あれからしばらくして起きだしたアヤに、此処を発つ話をしようとした。アヤは無言で起きると手早く服を着、そして氷のように冷たい目で私を見据えた。


「さて…」
 寒い。この上なく寒い。
「わたしが何で怒ってるか、言わなくても解るよね?」
 ―――やはり、気づかれていたのだ。もうどうあっても、私とアヤの関係は戻らないだろう。もうすぐ私は、独りになる。独りになって、あの暗い牢獄で朽ち果てるのだ。パリに戻ろうと話をしなければいけない。パリに戻って、―――別れて欲しい、と。
「アヤ、話を聞いてくれ…」
「問答無用」
 話すら聞いてはくれないのだろうか。だが仕方ない。私はそれだけの事をしてしまったのだ。ああ、しかし寒い。私は着のみ着のまま、裏庭へ放り出されたのだ。
「…ひとつ、人が居るのにあんなことをした」
 裏庭に放り出され、日本の座り方だという『セイザ』をさせられ、私は今寒さに震えている。
「ひとつ、女の子打つなんて最低」
 この『セイザ』は今までもアヤに怒られる時にさせられたものだが、折りたたんだ脚がすぐに痛くなってしまうのだ。

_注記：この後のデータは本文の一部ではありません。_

(* ===== verification/WriterHeap.v ===== *)
(** The table writer over the page heap: the pager requests of [Writer] in terms
    of [WritePagerProps.holds], the write pager as a page source, and overflow
    chains that are written, read back and freed. *)

From S2P Require Import Prelude Varint Header Vfs Pager BtPage Cursor WritePager WritePagerProps Writer WriterPages.
Import BtPage WritePager WritePagerProps Writer WriterPages.
Local Open Scope Z_scope.

Module WriterHeap.

(** ** Requests *)

(** The text encoding of the database, which no page request changes. *)
Definition text_enc (w : WritePager) : Header.TextEncoding := Header.text_encoding (wp_header w).

(** A later state of the same transaction that may have grown by [k] pages. *)
Definition evolves (k : Z) (w w' : WritePager) : Prop :=
  usable_size w' = usable_size w /\ wp_page_size w' = wp_page_size w /\
  (wp_page_count w' <= wp_page_count w + k /\ text_enc w' = text_enc w).

Lemma evolves_refl w : evolves 0 w w.
Proof. unfold evolves. split_and!; done || lia. Qed.

Lemma evolves_trans j k u v w : evolves j u v -> evolves k v w -> evolves (j + k) u w.
Proof. unfold evolves. intros (H1 & H2 & H3 & H4) (F1 & F2 & F3 & F4). split_and!; try congruence. lia. Qed.

Lemma evolves_mono j k w w' : evolves j w w' -> j <= k -> evolves k w w'.
Proof. unfold evolves. intros (H1 & H2 & H3 & H4) Hk. split_and!; done || lia. Qed.

Lemma write_page_usable w n d w' : write_page w n d = Ok w' -> usable_size w' = usable_size w /\ text_enc w' = text_enc w.
Proof. unfold write_page. destruct (negb _); [done|]. by intros [= <-]. Qed.

Lemma extend_usable fuel : forall w n w', extend fuel w = Ok (n, w') -> usable_size w' = usable_size w /\ text_enc w' = text_enc w.
Proof.
  induction fuel as [|fuel IH]; intros w n w' E; [done|]. cbn [extend] in E. apply res_bind_Ok in E as (m & _ & E).
  destruct (auto_vacuum_on _); [apply res_bind_Ok in E as (r & _ & E); destruct r|].
  - exact (IH _ _ _ E).
  - by injection E as _ <-.
  - by injection E as _ <-.
Qed.

Lemma alloc_usable w n w' : allocate_page w = Ok (n, w') -> usable_size w' = usable_size w /\ text_enc w' = text_enc w.
Proof.
  unfold allocate_page. destruct (_ && _); [|apply extend_usable]. unfold alloc_from_freelist.
  intros (tb & _ & E)%res_bind_Ok. apply res_bind_Ok in E as (lc & _ & E). destruct (0 <? lc).
  - apply res_bind_Ok in E as (lf & _ & E). apply res_bind_Ok in E as (tb' & _ & E).
    apply res_bind_Ok in E as (w1 & E1 & E). injection E as _ <-. by apply write_page_usable in E1.
  - apply res_bind_Ok in E as (nx & _ & E). by injection E as _ <-.
Qed.

Lemma free_usable w p w' : free_page w p = Ok w' -> usable_size w' = usable_size w /\ text_enc w' = text_enc w.
Proof.
  unfold free_page. intros ([v|] & E1 & E)%res_bind_Ok.
  - injection E as <-. destruct (negb _); [|done]. apply res_bind_Ok in E1 as (tb & _ & E1).
    apply res_bind_Ok in E1 as (lc & _ & E1). destruct (_ <? _); [|done].
    apply res_bind_Ok in E1 as (t1 & _ & E1). apply res_bind_Ok in E1 as (t2 & _ & E1).
    apply res_bind_Ok in E1 as (w1 & Ew & E1). apply res_bind_Ok in E1 as (w2 & Ew2 & E1).
    apply res_bind_Ok in E1 as (c & _ & E1). injection E1 as <-. destruct (write_page_usable _ _ _ _ Ew) as [<- <-].
    destruct (wp_secure_delete w1); [by apply write_page_usable in Ew2|by injection Ew2 as <-].
  - apply res_bind_Ok in E as (t1 & _ & E). apply res_bind_Ok in E as (t2 & _ & E).
    apply res_bind_Ok in E as (w1 & Ew & E). apply res_bind_Ok in E as (c & _ & E). injection E as <-.
    by apply write_page_usable in Ew.
Qed.

Lemma holds_inv w H : holds w H -> exists l, inv w l.
Proof. intros (l & Hi & _). by exists l. Qed.

Lemma holds_geom w H : holds w H ->
  257 <= usable_size w /\ usable_size w <= wp_page_size w /\ 512 <= wp_page_size w <= 65536 /\
  full_page_size w = wp_page_size w /\ 1 <= wp_page_count w < 2 ^ 32.
Proof.
  intros (l & Hi & _). pose proof (page_size_range w l Hi). pose proof (usable_bounds w l Hi). pose proof (inv_pc w l Hi).
  split_and!; try lia. unfold full_page_size, usable_size, Header.usable_size. rewrite (inv_ps w l Hi). lia.
Qed.

Lemma holds_page w H n d : holds w H -> H !! n = Some d ->
  1 <= n < 2 ^ 32 /\ zlen d = wp_page_size w /\ is_bytes d /\ read_page w n = Ok d.
Proof.
  intros (l & Hi & Hh) Hn. destruct (Hh n d Hn) as (_ & Hr & E). pose proof (inv_pc w l Hi).
  destruct (read_page_sized w l n d Hi ltac:(lia) E) as [H1 H2]. split_and!; done || lia.
Qed.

―――そしてこれをさせられている時のアヤは怖い。
「ひとつ、よくもあんなところ触ったね? 嫌だって何度も言ったのに!!」
 確かに優しい言葉をかけられるよりも罵られた方が幾らもマシだ。だが、本当に寒くて痛いのだ―――。もう脚と指先の感覚は無い。
「ひとつ、このコルセット可愛いからお気に入りだったのに汚したね?」
 怖くてアヤの目が見られない。あれ以外にもこんなに怒っているのだ。下手なことをすればこのまま締め出されかねない。
「…すまなかった」
 まずはアヤの怒りを鎮めることが先決だ。アヤを鎮めて、話をしなければいけない。どれほど謝っても許してはくれないかもしれない。だが、一刻も早くパリへ帰らなければならないのだ。何時また私の心に悪魔が入り込むとも限らない。今度は止めてやれないかもしれない。もし、己を止められなかったら―――その時は死んでも死にきれない。
「謝って済めば警察はいらないんだよ? 特に3番目!!」
 何故そこで警察が出てくるのだ。意味が分からないが、此処での反論は望ましくないだろう。
「すまなかった」
「すまなかったじゃないよ! すっごく恥ずかしくて嫌だったのに…!」
 これだけ怒っているのなら、私の話に同意してくれるだろうか。同意などしてくれない方がいいが、別れなければ私は何時かアヤを不幸にする。
「だいたい―――!」
 アヤと過ごした日々は、どれだけ幸せだっただろう。一年以上一緒に居て、初めての事がたくさんあった。もうすぐ二度目のクリスマスだというのに、それを祝うことはないだろう。パリに帰って話をして、アヤが出ていくのは早くとも年明けになるだろう。注文しておいたアヤの服も、私が見ることはない。新年を祝う事も何もかも、もう何もできはしない。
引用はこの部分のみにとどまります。